The Gita gives us three paths to illumination: karma yoga, the path of selfless action, jnana yoga, the path of spiritual wisdom, and bhakti yoga, the path of love and devotion. All three are based upon the practice of meditation. 

Karma yoga appeals easily to people who are energetic and enterprising, but energy and effort are not enough. There must be no thought of feathering our own nest or of earning profit and prestige, for the moment these thoughts come in, our action is no longer karma yoga. This is what makes karma yoga so difficult, why it takes a giant like Mahatma Gandhi to practice it to perfection. But even though we do not have the stature of Gandhi, we cannot afford to wait until we are completely selfless to act, because that day is a long way off. We can begin karma yoga now, and through the practice of meditation, over a long period of time, we can gradually eliminate all our selfish motives. So for the vast majority of us, the practice of karma yoga has to be based on meditation.

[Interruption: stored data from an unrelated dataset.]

(* ===== verification/CacheProps.v ===== *)
(** What the cache of inodes guarantees its clients, and where it fails them.
    Each theorem is followed by an instance. *)

From S2P Require Export Samples CacheUse FreeStack.

Section cache_props.
Context `{BlockStore ok} `{shifts : !DefinedShifts}.
Local Abbreviation cache_ok := (cache_ok (ok := ok)).
Local Abbreviation same_inodes := (same_inodes (ok := ok)).
Local Abbreviation releasing := (releasing (ok := ok)).

(** C11: on a cache in a valid state [iget] terminates, and fails only when the
    inode is not cached and no node is free. Otherwise the node it returns holds
    the inode as the cache and the disk give it, the cache stays valid, the
    inode has one reference more, every other inode has the same contents and
    the same references as before, and nodes in use keep their inodes: eviction
    cannot be observed. The machine defines shifts by 64 and more, which
    [getHash] makes ([DefinedShifts]). *)
Theorem iget_takes_reference s F Q n :
  cache_ok s F Q -> inode_num n -> (forall c, refs s Q n c -> c + 1 < 2 ^ 64) ->
  wp (iget n 0) s (fun r s' =>
    match r with
    | None => F = [] /\ s' = s /\ refs s Q n 0
    | Some k => exists F' Q' i, same_inodes s s' F' Q Q' (one n) /\
        stays s s' Q Q' (fun _ => 0) /\ ds s' = ds s /\ caches s' Q' n k i /\ inode_view s Q n (getDiskINodeData i)
    end).
Proof.
  intros Hc Hn Hr. eapply wp_mono; [by apply (iget_same s F Q n)|]. intros [k|] s'; [|done].
  intros (F' & Q' & i & Hs & Hst & Hd & Hk & Hv & _). by exists F', Q', i.
Qed.

(** C12: on a cache in a valid state [iput] of an inode in use terminates with
    0, takes one reference away, keeps the cache valid, the contents of every
    inode and the inodes of nodes in use; the disk changes at most in the block
    of the table that holds the inode. (An inode without links is deleted
    instead; the root is not.) The machine defines shifts by 64 and more, which
    [getHash] makes ([DefinedShifts]). *)
Theorem iput_drops_reference s F Q n k i :
  cache_ok s F Q -> caches s Q n k i -> 0 < reference_count i ->
  ic_linksCount i <> 0 \/ n = 0 -> inode_view s Q n (getDiskINodeData i) ->
  wp (iput k) s (fun r s' => r = 0 /\ changes (eq (inode_block n)) (ds s) (ds s') /\
    exists F', same_inodes s s' F' Q Q (fun m => - one n m) /\ stays s s' Q Q (fun _ => 0)).
Proof.
  intros Hc Hk Hr Hl Hv. eapply wp_mono; [by eapply iput_keeps|].
  intros r s' (-> & Hch & F' & Hs & Hst & _). split_and!; [done|done|]. exists F'. split; [done|].
  by eapply stays_mono.
Qed.

(** The last [iput] of a changed inode writes it back: the table then holds
    exactly the in-core data. *)
Theorem iput_writes_back s F Q n k i :
  cache_ok s F Q -> caches s Q n k i -> reference_count i = 1 ->
  ic_linksCount i <> 0 \/ n = 0 -> ~ clean i ->
  wp (iput k) s (fun r s' => r = 0 /\ disk_inode (ds s') n = Some (getDiskINodeData i) /\
    exists i', caches s' Q n k i' /\ clean i' /\ reference_count i' = 0 /\
      cache_ok s' (F ++ [k]) Q).
Proof.
  intros Hc Hk Hr Hl Hcl. eapply wp_mono; [by eapply iput_release|].
  intros r s' (-> & _ & Hd & _ & i' & Hu & _ & Hr'). split_and!; [done|by apply Hd; left|].
  exists i'. split_and!; [|by apply (u_clean _ _ _ _ _ _ _ _ Hu)|done|by eapply updates_ok].
  apply (updates_caches _ _ _ _ _ _ _ _ _ _ _ _ Hu Hk). by left.
Qed.

(** The last [iput] of an inode without links deletes the file: every block
    of its tree goes to the free list, its number goes to the front of the list
    of free numbers, its inode in the table becomes free, and the cache stays
    valid. *)
Theorem iput_deletes_file s F Q n k i l bs nums' x tl j :
  cache_ok s F Q -> caches s Q n k i -> reference_count i = 1 ->
  ic_linksCount i = 0 -> n <> 0 -> is_i64 (ic_size i) ->
  inode_blocks (view (ds s)) (ic_dataBlockNums i) (ic_size i) = Some (bs, nums') ->
  releasing (ds s) l bs -> Forall data_area (l ++ bs) -> IFreeMutex ∉ held (ds s) ->
  inode_list (ds s) (replicate (S j) 0 ++ x :: tl) -> x <> 0 ->
  wp (iput k) s (fun r s' => r = 0 /\ cache_ok s' (F ++ [k]) Q /\
    free_list (ds s') (reverse bs ++ l) /\
    inode_list (ds s') (replicate j 0 ++ n :: x :: tl) /\
    exists e, disk_inode (ds s') n = Some e /\ type e = T_FREE /\ linksCount e = 0).
Proof.
  intros Hc Hk Hr Hl Hn Hsz Hb Hrel Hda Hh Hil Hx.
  eapply wp_mono; [by eapply (iput_deletes s F Q n k i l bs nums' x tl j)|].
  intros r s' (-> & Hl' & Hil' & (e & He & Het & _ & Hel & _) & _ & i' & Hu & _).
  split_and!; [done|by eapply updates_ok|done|done|by exists e].
Qed.

(** [iput] of an inode that nobody uses is refused with -1 and changes
    nothing. *)
Theorem iput_refuses_unused s F Q k i :
  cache_ok s F Q -> inode_at s k = Some i -> reference_count i = 0 -> iput k s = Ret (-1) s.
Proof. apply iput_unreferenced. Qed.

(** On a machine whose shifts use the low six bits of the count, as x86-64
    does, [getHash] maps every inode to queue 0: the operators bind as
    [(d + n) << (6 + n) << (16 - n)], so that the hash table is one list. *)
Theorem getHash_constant n d s : masked_shifts -> getHash n d s = Ret 0 s.
Proof. apply getHash_masked. Qed.

(** With shifts as C defines them, [getHash] of an inode above 16 is undefined. *)
Theorem getHash_large n d s : shl_over = None -> 17 <= n < 2 ^ 63 -> getHash n d s = Undef ShiftRange.
Proof. intros. by apply getHash_undefined. Qed.

(** A thread that holds the mutex of an inode and looks the same inode up
    again never returns: [iget] waits for the mutex. *)
Theorem iget_of_locked_hangs s F Q n k i :
  cache_ok s F Q -> caches s Q n k i -> (inode_lock k ;;; iget n 0) s = Hang.
Proof.
  intros Hc Hk. pose proof Hk as (Hi & _ & _). pose proof (c_quiet _ _ _ Hc _ _ Hi) as Hq.
  rewrite (bind_Ret _ _ _ _ _ (inode_lock_Ret _ _ _ Hi Hq)). by eapply iget_held_hangs.
Qed.

End cache_props.

(** * Instances *)

Lemma linked_root_witness_state : exists s F Q k i,
  cache_ok (ok := device_ok sim_dev_ok) s F Q /\ caches s Q 0 k i /\ reference_count i = 1 /\
  ic_linksCount i = 0 /\ inode_view s Q 0 (getDiskINodeData i).
Proof.
  destruct formatted_device as (d & Hok & (_ & _ & _ & _ & (r & Hr) & _) & _ & Ha & Ht).
  destruct (cached_inode d 0 _ Hok Ha Ht ltac:(done) Hr) as (s & F & Q & k & i & Hd & Hc & Hk & Hrc & E).
  assert (ic_linksCount i = 0) as Hl by (change (linksCount (getDiskINodeData i) = 0); by rewrite E).
  exists s, F, Q, k, i. split_and!; [done..|]. right. split; [|by rewrite Hd, E].
  intros k' i' Hk'. pose proof (c_uniq _ _ _ Hc _ _ _ _ _ Hk Hk') as <-.
  destruct Hk as [E1 _], Hk' as [E2 _]. congruence.
Qed.

Lemma iget_takes_reference_witness : exists s F Q,
  cache_ok (ok := device_ok sim_dev_ok) s F Q /\
  wp (iget 0 0) s (fun r s' =>
    match r with
    | None => F = [] /\ s' = s /\ refs s Q 0 0
    | Some k => exists F' Q' i,
        same_inodes (ok := device_ok sim_dev_ok) s s' F' Q Q' (one 0) /\
        stays s s' Q Q' (fun _ => 0) /\ ds s' = ds s /\
        caches s' Q' 0 k i /\ inode_view s Q 0 (getDiskINodeData i)
    end).
Proof.
  destruct formatted_device as (d & Hok & _ & _ & Ha & Ht).
  destruct (booted_cache d Hok Ha Ht) as (s & Hd & Hc).
  exists s, (seq 0 INODE_BUFFER_SIZE), (fun _ => []). split; [exact Hc|].
  apply (iget_takes_reference (ok := device_ok sim_dev_ok)); [exact Hc|done|].
  intros c [(k & i & (_ & [h Hh] & _) & _)|[-> _]]; [by apply elem_of_nil in Hh|done].
Defined.

Lemma iput_drops_reference_witness : exists s F Q k,
  wp (iput k) s (fun r s' => r = 0 /\ changes (eq (inode_block 0)) (ds s) (ds s') /\
    exists F', same_inodes (ok := device_ok sim_dev_ok) s s' F' Q Q (fun m => - one 0 m) /\
      stays s s' Q Q (fun _ => 0)) /\
  cache_ok (ok := device_ok sim_dev_ok) s F Q.
Proof.
  destruct linked_root_witness_state as (s & F & Q & k & i & Hc & Hk & Hr & Hl & Hv).
  exists s, F, Q, k. split; [|exact Hc].
  apply (iput_drops_reference (ok := device_ok sim_dev_ok) s F Q 0 k i);
    [exact Hc|exact Hk|rewrite Hr; lia|by right|exact Hv].
Defined.

(** The root in use, with a new owner that is not on disk yet. *)
Lemma iput_writes_back_witness : exists s F Q k i,
  wp (iput k) s (fun r s' => r = 0 /\ disk_inode (ds s') 0 = Some (getDiskINodeData i) /\
    exists i', caches s' Q 0 k i' /\ clean i' /\ reference_count i' = 0 /\
      cache_ok (ok := device_ok sim_dev_ok) s' (F ++ [k]) Q) /\
  ic_owner_uid i = 1000.
Proof.
  destruct linked_root_witness_state as (s & F & Q & k & i & Hc & Hk & Hr & Hl & _).
  pose proof (c_hashed _ _ _ Hc _ _ _ Hk) as (_ & Hd & Hw & _). pose proof Hk as (Hi & _ & En).
  set (i' := ic_set_changed true (ic_set_owner 1000 i)).
  assert (updates (ok := device_ok sim_dev_ok) s (inode_set k i' (set_ds (ds s) s)) F F Q 0 k i') as Hu.
  { apply (client_updates _ _ _ _ _ i).
    - exact Hc.
    - exact Hk.
    - rewrite Hr; lia.
    - reflexivity.
    - exact (c_quiet _ _ _ Hc _ _ Hi).
    - exact En.
    - exact Hd.
    - destruct Hw as (?&?&?&?&?&?&[? ?]&?&?&?&[? ?]&?). unfold wf_iNode. split_and!; done.
    - by left.
    - exact (c_disk _ _ _ Hc).
    - exact (c_area _ _ _ Hc).
    - reflexivity. }
  exists (inode_set k i' (set_ds (ds s) s)), F, Q, k, i'. split; [|done].
  apply (iput_writes_back (ok := device_ok sim_dev_ok)).
  - by eapply updates_ok.
  - apply (updates_caches _ _ _ _ _ _ _ _ _ _ _ _ Hu Hk). by left.
  - exact Hr.
  - by right.
  - intros [E _]. discriminate E.
Defined.

Lemma iput_deletes_file_witness : exists s F Q k,
  wp (iput k) s (fun r s' => r = 0 /\ cache_ok (ok := device_ok sim_dev_ok) s' (F ++ [k]) Q /\
    free_list (ds s') (reverse [] ++ seqZ 16388 (31457280 - 16388)) /\
    inode_list (ds s') (replicate 0 0 ++ 1 :: 2 :: seqZ 3 510) /\
    exists e, disk_inode (ds s') 1 = Some e /\ type e = T_FREE /\ linksCount e = 0).
Proof.
  destruct numbered_device as (d & Hok & Ha & Ht & Hh & Hfl & Hil & Hi).
  destruct (cached_inode d 1 _ Hok Ha Ht ltac:(done) Hi) as (s & F & Q & k & i & Hd & Hc & Hk & Hr & E).
  exists s, F, Q, k.
  assert (ic_linksCount i = 0 /\ ic_size i = 0 /\ ic_dataBlockNums i = replicate 13 0) as (E1 & E2 & E3).
  { unfold getDiskINodeData in E. by injection E as ? ? ? ? ? ? ? ? ? ? -> ->. }
  apply (iput_deletes_file (ok := device_ok sim_dev_ok) s F Q 1 k i
    (seqZ 16388 (31457280 - 16388)) [] (replicate 13 0) 2 (seqZ 3 510) 0);
    [exact Hc|exact Hk|exact Hr|exact E1|done|by rewrite E2| | | | |by rewrite Hd|done].
  - by rewrite E2, E3.
  - rewrite Hd. split_and!; [exact Hok|rewrite Hh; apply not_elem_of_nil|exact Hfl| |].
    + eapply free_room_long; [exact Hfl|]. rewrite length_seqZ. lia.
    + split; constructor.
  - rewrite app_nil_r. apply Forall_forall. intros m Hm. apply elem_of_seqZ in Hm. unfold data_area. lia.
  - rewrite Hd, Hh. apply not_elem_of_nil.
Defined.

Lemma iput_refuses_unused_witness : exists s : istate (H := sim_host), iput 5 s = Ret (-1) s.
Proof.
  destruct formatted_device as (d & Hok & _ & _ & Ha & Ht).
  destruct (wp_inv _ _ _ (boot_cache_ok (ok := device_ok sim_dev_ok) d ltac:(by eexists) Hok Ha Ht)) as (u & s & _ & Hd & Hc & _).
  exists s. destruct (inode_at s 5) as [i|] eqn:Hi.
  - eapply (iput_refuses_unused (ok := device_ok sim_dev_ok)); [exact Hc|exact Hi|].
    apply (c_refs _ _ _ Hc _ _ Hi), elem_of_seq. unfold INODE_BUFFER_SIZE. lia.
  - exfalso. destruct (c_free _ _ _ Hc) as (_ & _ & Hv & _). rewrite Forall_forall in Hv.
    assert (5%nat ∈ seq 0 INODE_BUFFER_SIZE) as H5 by (apply elem_of_seq; unfold INODE_BUFFER_SIZE; lia).
    apply Hv in H5. apply lookup_lt_is_Some_2 in H5 as [nd E]. unfold inode_at in Hi. by rewrite E in Hi.
Defined.

Lemma sim_host_masked : masked_shifts (H := sim_host).
Proof. by eexists. Qed.

Lemma getHash_constant_witness : exists s : istate (H := sim_host), getHash 12345 7 s = Ret 0 s.
Proof. exists (boot_state blank_device). apply (getHash_constant (H := sim_host)). exact sim_host_masked. Defined.

Lemma iget_of_locked_hangs_witness : exists (s : istate (H := sim_host)) k, (inode_lock k ;;; iget 0 0) s = Hang.
Proof.
  destruct linked_root_witness_state as (s & F & Q & k & i & Hc & Hk & _).
  exists s, k. eapply (iget_of_locked_hangs (ok := device_ok sim_dev_ok)); [exact Hc|exact Hk].
Defined.

Lemma init_cache_ok_witness : exists d : dstate (H := sim_host),
  wp (initFreeInCoreINodeList ;;; initHashQueues) (boot_state d) (fun _ s' =>
    ds s' = d /\ cache_ok (ok := device_ok sim_dev_ok) s' (seq 0 INODE_BUFFER_SIZE) (fun _ => []) /\
    forall n e, disk_inode d n = Some e -> inode_view s' (fun _ => []) n e).
Proof.
  destruct formatted_device as (d & Hok & _ & _ & Ha & Ht). exists d.
  apply (init_cache_ok (ok := device_ok sim_dev_ok)); [by eexists|exact Hok|exact Ha|exact Ht].
Defined.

 Jnana yoga is even more difficult; it is like climbing a ninety-degree precipice. Without meditation no jnana, or spiritual wisdom, will come to any of us. Jnana does not refer to intellectual effort but to leaping beyond the duality of subject and object, going beyond the finite intellect into the intuitive mode of knowing – a capacity which is characteristic of a great spiritual genius like Meister Eckhart, and present to some degree even in a great scientific genius like Albert Einstein. For most of us, however, the path of love or bhakti is the safest, the swiftest, and the sweetest.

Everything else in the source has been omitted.